• DATA:
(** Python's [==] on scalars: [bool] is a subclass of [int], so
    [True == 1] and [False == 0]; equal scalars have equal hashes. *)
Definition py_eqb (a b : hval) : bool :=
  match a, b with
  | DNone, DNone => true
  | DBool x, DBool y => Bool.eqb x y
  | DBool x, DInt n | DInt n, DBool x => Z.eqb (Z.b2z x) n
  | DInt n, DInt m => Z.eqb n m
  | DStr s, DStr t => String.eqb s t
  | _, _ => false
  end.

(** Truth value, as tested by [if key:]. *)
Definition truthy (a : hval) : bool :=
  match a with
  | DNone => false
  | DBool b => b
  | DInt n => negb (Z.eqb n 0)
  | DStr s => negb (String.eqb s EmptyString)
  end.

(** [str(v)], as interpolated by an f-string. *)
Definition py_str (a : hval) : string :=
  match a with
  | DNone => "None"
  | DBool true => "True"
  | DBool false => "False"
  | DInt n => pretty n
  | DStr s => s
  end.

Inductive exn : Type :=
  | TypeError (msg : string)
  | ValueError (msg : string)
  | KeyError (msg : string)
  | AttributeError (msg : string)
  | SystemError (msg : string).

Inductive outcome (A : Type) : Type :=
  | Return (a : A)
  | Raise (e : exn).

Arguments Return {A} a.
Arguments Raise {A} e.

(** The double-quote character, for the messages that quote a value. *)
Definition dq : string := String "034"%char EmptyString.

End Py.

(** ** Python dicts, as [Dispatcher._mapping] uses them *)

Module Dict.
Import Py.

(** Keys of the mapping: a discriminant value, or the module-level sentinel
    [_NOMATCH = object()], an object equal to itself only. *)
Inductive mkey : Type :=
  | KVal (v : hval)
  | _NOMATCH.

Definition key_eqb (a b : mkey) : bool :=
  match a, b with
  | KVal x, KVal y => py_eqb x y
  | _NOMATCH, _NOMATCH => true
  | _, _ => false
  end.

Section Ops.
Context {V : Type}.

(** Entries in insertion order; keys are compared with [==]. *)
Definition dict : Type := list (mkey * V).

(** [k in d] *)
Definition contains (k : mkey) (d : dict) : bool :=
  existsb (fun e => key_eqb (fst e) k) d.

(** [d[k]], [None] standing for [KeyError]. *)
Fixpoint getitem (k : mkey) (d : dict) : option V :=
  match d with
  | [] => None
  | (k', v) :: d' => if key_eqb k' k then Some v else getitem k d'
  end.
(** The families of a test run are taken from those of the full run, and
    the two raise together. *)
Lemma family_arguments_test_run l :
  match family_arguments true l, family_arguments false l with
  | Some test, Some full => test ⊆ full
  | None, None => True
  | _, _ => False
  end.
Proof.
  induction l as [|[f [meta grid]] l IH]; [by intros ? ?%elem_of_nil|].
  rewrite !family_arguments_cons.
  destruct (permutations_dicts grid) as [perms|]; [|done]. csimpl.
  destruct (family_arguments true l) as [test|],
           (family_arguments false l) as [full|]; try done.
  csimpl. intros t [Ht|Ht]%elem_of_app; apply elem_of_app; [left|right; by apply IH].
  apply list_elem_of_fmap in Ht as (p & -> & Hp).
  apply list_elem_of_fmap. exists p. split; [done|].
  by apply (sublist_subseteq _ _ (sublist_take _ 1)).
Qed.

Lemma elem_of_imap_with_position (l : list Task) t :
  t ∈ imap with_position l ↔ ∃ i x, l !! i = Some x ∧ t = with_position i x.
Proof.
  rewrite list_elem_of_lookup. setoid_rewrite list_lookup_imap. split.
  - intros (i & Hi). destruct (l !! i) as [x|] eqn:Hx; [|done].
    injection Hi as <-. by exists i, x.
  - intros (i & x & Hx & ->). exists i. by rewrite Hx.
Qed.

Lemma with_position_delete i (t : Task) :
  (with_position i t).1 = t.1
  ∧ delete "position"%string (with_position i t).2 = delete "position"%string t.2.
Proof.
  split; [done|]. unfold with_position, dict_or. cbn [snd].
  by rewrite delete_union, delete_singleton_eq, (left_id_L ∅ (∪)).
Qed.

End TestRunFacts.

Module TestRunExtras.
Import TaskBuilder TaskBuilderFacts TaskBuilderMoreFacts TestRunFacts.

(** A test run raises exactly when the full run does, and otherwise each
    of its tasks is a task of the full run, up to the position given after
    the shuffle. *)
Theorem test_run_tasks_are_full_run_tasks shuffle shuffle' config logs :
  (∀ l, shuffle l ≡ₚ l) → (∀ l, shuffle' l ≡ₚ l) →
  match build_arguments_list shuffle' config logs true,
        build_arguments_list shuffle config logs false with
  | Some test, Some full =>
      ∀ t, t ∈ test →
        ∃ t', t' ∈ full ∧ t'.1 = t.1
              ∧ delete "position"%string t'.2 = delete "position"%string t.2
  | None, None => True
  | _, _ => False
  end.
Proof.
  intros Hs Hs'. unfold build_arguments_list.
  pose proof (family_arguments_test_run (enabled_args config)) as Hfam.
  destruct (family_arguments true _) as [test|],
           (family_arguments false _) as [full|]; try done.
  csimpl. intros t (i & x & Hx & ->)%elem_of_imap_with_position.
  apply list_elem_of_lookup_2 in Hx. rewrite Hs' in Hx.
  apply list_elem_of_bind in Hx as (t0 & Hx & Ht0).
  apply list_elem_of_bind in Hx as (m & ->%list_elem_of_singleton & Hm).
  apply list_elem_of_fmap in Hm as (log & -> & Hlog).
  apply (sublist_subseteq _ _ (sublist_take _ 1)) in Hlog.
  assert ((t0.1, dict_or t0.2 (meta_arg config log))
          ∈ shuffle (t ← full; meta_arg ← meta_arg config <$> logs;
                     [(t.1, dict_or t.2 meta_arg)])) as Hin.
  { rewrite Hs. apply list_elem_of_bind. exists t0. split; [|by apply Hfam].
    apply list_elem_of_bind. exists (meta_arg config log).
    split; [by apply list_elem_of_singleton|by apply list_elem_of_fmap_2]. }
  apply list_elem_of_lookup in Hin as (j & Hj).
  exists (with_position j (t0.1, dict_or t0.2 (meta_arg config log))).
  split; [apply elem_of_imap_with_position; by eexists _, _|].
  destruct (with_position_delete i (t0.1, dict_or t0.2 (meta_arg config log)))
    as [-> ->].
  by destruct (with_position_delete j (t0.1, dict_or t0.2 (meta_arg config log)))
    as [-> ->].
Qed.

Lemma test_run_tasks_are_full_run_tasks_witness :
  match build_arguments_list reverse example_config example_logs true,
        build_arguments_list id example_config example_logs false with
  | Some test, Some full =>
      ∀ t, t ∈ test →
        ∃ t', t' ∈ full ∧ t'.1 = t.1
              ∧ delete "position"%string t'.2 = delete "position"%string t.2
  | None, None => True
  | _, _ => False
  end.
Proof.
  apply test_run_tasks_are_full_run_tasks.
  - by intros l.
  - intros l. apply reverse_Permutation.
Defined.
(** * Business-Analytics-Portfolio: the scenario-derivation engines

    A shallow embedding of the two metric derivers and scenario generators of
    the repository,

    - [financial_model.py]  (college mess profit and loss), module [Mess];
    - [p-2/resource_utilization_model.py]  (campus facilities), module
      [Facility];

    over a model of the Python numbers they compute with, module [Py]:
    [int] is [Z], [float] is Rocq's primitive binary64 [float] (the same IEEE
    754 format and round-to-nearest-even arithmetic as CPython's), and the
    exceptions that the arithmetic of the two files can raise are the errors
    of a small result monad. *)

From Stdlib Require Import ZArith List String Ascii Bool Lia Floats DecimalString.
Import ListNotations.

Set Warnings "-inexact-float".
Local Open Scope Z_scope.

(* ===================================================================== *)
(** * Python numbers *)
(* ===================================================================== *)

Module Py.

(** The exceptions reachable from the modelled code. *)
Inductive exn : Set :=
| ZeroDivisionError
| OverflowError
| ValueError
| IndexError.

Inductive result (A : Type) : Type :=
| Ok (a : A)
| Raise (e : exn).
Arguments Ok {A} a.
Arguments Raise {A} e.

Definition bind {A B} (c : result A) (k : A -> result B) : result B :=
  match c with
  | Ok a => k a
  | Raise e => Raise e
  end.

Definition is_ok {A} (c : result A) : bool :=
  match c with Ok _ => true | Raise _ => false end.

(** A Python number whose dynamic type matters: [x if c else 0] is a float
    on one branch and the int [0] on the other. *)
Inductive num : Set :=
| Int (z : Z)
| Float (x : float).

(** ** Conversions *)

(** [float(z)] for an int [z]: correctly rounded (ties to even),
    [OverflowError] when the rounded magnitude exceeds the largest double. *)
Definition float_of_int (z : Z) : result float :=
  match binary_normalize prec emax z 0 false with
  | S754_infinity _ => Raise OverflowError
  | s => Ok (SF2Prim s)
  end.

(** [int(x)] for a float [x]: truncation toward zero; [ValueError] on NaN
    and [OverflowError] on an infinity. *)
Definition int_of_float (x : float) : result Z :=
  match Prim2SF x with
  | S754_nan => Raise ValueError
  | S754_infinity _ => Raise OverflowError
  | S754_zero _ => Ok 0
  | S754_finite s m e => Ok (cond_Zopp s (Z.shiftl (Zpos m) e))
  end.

• PROMPT: When a line of the records includes "KeyError", that line belongs in the answer.

• EXPECTED ANSWER:
  | KeyError (msg : string)
(** [d[k]], [None] standing for [KeyError]. *)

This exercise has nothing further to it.